_Task requirements_. In the listing that follows, locate the line containing "Lemma retiring_heads key" and the line containing "(** The receipt leaves the state. *)". Retype exactly those two lines and every line between them, and nothing more.

_Provided entries_.

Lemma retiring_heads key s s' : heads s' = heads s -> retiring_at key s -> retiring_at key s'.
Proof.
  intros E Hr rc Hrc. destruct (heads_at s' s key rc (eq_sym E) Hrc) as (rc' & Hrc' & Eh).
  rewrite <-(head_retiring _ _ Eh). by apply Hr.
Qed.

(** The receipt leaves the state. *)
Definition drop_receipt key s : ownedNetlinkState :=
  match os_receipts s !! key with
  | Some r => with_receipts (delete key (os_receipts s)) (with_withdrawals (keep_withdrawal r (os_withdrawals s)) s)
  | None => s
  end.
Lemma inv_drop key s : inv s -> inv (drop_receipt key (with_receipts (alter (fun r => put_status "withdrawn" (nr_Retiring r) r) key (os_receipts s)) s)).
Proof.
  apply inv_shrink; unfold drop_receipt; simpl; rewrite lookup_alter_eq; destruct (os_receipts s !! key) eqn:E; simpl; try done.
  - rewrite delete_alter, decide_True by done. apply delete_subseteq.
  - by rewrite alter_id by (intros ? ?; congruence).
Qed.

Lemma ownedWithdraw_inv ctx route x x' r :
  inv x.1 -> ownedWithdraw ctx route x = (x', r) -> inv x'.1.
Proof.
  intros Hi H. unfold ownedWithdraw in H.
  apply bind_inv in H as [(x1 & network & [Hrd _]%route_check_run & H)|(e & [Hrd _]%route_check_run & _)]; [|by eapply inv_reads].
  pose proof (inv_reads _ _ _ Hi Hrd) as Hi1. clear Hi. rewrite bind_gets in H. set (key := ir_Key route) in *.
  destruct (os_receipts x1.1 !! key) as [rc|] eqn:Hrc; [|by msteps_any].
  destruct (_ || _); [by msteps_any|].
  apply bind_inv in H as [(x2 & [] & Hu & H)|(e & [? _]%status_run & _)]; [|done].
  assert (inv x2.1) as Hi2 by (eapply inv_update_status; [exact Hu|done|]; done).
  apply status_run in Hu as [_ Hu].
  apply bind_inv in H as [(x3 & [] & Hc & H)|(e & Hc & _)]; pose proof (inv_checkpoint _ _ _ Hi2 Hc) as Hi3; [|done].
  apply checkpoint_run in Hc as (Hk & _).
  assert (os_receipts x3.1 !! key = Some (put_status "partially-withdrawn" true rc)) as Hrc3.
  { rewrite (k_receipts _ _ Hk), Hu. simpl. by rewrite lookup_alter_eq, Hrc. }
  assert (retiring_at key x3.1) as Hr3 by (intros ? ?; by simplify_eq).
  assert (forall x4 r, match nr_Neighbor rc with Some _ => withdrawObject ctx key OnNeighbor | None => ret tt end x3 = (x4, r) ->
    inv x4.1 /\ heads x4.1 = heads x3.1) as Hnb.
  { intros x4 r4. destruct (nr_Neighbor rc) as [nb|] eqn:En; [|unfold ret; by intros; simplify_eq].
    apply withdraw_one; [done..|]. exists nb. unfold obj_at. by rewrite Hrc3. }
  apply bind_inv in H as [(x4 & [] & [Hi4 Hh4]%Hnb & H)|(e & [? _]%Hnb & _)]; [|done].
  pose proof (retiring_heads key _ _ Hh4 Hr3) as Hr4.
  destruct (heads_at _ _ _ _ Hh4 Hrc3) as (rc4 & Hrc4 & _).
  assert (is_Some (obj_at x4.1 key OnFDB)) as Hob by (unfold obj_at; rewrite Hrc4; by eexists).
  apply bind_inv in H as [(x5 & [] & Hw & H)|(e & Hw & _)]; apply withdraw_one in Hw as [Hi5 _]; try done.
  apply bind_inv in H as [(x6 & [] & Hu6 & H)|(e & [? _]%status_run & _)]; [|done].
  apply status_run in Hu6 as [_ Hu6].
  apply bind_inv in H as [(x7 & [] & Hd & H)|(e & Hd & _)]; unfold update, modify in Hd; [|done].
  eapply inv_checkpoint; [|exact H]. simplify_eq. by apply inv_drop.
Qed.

* * *

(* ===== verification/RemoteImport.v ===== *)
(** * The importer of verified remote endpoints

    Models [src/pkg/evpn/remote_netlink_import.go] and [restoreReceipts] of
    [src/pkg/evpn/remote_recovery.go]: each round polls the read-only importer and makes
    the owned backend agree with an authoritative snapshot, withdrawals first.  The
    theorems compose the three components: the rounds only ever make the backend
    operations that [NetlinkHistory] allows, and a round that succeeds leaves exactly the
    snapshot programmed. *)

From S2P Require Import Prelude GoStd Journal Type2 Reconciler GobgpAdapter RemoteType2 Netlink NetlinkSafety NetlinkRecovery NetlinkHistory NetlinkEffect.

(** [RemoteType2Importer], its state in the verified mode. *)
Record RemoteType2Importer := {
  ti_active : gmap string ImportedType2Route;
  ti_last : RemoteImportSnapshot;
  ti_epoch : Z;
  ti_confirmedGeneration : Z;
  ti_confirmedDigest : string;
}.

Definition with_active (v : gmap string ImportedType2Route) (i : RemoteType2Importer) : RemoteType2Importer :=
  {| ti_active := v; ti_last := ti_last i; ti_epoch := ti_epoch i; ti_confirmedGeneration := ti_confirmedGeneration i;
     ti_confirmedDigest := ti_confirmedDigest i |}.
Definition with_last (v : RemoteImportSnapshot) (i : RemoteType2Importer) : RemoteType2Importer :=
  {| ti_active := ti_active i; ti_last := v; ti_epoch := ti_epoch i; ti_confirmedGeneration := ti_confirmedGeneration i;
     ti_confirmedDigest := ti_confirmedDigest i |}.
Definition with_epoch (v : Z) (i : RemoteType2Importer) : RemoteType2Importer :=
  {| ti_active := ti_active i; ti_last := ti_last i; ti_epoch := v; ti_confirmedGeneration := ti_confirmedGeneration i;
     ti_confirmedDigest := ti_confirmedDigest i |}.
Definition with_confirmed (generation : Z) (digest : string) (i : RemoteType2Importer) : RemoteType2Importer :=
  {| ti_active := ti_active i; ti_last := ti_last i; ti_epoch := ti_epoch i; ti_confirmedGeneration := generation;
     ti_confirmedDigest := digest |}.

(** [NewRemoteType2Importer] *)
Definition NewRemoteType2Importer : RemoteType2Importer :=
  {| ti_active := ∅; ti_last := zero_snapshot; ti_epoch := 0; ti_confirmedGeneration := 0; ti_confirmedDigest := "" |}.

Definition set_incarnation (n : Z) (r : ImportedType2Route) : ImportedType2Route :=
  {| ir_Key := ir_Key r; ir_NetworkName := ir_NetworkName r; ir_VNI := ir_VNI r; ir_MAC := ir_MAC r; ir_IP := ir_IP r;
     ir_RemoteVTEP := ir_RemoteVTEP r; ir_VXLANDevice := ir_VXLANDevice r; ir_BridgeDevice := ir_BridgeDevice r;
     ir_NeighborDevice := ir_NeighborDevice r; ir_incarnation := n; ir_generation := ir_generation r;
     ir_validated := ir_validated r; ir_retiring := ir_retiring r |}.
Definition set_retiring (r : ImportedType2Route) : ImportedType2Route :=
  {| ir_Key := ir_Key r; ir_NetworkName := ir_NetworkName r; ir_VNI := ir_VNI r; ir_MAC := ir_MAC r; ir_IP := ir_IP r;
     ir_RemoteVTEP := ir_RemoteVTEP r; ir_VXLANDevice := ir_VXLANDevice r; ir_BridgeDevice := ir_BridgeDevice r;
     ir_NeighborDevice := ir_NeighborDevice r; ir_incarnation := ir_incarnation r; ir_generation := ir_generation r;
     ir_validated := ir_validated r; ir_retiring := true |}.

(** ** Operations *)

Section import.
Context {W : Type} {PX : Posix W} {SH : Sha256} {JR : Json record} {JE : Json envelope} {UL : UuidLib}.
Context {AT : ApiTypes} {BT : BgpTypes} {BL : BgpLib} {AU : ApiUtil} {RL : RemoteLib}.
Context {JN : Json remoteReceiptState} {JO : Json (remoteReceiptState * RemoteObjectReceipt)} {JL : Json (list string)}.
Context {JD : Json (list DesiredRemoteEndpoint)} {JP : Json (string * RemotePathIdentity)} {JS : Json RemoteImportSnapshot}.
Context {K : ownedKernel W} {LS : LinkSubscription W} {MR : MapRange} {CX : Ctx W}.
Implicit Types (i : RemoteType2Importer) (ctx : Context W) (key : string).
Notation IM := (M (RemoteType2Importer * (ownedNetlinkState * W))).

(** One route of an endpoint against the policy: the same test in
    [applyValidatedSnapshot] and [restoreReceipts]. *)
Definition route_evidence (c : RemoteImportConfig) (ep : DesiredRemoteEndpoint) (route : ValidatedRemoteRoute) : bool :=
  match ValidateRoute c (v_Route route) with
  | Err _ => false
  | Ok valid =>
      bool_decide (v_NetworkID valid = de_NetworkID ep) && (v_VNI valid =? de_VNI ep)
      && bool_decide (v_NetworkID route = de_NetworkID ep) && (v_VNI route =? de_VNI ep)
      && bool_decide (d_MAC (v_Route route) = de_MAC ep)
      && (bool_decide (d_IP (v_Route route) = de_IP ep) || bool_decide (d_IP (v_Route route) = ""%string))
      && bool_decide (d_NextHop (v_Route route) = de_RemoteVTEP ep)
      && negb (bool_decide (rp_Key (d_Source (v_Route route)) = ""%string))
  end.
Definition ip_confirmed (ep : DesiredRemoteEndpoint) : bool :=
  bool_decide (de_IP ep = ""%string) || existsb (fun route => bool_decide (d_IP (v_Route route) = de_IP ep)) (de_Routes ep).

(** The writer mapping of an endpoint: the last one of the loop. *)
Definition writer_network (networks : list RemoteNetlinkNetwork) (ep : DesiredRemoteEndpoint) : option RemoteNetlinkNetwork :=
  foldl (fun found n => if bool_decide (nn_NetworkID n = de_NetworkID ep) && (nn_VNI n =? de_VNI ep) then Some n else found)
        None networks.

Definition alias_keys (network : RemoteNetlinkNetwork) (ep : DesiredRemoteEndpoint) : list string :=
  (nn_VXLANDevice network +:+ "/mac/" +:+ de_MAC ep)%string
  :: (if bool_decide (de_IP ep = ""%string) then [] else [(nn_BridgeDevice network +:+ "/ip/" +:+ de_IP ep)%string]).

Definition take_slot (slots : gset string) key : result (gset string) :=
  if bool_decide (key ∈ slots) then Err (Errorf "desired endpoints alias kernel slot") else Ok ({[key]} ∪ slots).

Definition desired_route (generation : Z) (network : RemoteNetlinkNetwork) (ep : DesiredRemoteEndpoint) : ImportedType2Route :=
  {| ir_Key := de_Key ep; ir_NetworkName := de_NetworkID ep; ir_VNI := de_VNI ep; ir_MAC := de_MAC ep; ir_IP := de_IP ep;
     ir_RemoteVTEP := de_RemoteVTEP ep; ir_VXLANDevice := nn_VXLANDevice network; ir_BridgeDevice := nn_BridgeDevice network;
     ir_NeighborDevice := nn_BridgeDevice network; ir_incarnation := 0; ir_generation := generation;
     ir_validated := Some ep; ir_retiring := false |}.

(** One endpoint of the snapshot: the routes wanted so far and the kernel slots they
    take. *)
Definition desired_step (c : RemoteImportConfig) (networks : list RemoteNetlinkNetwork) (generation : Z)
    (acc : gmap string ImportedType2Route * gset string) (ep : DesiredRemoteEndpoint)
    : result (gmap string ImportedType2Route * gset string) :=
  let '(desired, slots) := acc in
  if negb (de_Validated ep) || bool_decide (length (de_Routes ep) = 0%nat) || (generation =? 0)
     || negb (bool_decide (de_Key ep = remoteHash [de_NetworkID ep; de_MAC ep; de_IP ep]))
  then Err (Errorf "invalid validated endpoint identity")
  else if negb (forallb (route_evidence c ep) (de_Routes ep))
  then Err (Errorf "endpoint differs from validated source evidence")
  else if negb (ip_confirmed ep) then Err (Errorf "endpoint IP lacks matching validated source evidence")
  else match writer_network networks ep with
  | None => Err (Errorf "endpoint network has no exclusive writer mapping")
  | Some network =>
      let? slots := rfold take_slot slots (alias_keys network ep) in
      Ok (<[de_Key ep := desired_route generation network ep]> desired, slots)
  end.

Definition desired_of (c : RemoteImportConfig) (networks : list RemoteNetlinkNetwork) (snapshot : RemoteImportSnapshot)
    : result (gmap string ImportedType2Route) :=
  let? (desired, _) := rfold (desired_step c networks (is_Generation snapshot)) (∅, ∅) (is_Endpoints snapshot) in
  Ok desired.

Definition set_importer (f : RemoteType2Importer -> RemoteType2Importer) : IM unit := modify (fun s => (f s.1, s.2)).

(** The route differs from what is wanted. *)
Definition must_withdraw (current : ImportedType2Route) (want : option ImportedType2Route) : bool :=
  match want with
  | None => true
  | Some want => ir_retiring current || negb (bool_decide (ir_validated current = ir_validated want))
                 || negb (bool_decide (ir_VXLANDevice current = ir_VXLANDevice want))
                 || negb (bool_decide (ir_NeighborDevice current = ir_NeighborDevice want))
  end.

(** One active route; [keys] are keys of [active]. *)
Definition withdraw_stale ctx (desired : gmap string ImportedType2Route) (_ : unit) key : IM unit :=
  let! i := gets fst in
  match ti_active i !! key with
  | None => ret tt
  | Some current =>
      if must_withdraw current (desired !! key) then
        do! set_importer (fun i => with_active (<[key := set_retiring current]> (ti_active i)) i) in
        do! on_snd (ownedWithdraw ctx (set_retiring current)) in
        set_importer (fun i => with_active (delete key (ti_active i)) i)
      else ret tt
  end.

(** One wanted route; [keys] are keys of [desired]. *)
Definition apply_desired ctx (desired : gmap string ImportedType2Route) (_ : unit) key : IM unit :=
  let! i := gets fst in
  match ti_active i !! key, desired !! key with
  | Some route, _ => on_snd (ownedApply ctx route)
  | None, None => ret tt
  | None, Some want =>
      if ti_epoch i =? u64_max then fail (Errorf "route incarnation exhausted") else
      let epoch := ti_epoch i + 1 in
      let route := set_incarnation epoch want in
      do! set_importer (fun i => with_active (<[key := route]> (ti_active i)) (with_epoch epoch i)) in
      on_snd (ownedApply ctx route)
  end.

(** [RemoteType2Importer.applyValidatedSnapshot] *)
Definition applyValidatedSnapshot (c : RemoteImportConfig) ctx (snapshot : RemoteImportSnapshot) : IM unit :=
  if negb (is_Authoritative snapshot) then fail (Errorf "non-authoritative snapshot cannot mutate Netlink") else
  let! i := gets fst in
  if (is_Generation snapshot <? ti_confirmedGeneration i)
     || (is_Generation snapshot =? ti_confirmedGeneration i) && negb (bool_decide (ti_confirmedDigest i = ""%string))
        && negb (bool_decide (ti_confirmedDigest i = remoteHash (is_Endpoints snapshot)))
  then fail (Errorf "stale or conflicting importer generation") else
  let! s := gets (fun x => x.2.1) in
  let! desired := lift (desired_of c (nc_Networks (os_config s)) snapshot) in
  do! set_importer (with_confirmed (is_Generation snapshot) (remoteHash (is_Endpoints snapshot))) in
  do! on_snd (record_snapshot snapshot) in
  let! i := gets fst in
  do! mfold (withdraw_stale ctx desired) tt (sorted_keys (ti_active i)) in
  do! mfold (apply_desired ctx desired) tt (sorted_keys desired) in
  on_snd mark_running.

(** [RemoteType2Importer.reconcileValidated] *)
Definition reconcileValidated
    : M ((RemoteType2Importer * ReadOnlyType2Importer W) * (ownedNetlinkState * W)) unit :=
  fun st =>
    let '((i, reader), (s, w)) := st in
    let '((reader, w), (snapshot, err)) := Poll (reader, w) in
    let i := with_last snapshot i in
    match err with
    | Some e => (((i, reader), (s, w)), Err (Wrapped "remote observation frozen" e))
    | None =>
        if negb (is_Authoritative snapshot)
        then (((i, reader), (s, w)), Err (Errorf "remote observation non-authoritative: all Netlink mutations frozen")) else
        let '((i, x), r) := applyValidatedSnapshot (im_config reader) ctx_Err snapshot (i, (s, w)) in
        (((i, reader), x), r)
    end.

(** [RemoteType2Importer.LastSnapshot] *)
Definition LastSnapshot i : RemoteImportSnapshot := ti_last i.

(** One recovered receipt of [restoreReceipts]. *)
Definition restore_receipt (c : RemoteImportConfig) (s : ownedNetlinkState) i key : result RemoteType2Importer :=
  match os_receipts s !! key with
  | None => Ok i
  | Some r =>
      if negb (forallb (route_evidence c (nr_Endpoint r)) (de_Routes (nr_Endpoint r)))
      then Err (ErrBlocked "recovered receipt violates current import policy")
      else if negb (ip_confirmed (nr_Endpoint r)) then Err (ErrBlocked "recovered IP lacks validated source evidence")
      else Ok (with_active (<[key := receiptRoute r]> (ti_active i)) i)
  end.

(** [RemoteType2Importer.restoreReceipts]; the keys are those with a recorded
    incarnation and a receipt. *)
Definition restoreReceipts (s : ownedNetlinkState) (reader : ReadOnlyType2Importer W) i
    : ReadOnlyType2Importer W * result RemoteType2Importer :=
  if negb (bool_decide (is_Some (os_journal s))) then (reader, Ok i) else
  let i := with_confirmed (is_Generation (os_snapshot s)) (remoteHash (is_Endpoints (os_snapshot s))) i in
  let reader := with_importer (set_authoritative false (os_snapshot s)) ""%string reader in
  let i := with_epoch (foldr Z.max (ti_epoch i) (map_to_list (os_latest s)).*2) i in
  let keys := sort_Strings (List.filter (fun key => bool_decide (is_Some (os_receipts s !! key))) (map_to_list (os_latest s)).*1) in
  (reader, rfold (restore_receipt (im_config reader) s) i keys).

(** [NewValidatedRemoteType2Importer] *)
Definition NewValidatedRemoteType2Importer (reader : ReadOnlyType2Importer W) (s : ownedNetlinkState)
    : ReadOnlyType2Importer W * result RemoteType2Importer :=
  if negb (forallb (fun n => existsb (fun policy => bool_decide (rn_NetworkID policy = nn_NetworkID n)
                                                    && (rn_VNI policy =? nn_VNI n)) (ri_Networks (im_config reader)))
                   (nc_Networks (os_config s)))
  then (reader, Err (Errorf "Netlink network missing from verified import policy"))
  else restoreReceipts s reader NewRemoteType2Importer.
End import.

_Exercise answer_.
Lemma retiring_heads key s s' : heads s' = heads s -> retiring_at key s -> retiring_at key s'.
Proof.
  intros E Hr rc Hrc. destruct (heads_at s' s key rc (eq_sym E) Hrc) as (rc' & Hrc' & Eh).
  rewrite <-(head_retiring _ _ Eh). by apply Hr.
Qed.

(** The receipt leaves the state. *)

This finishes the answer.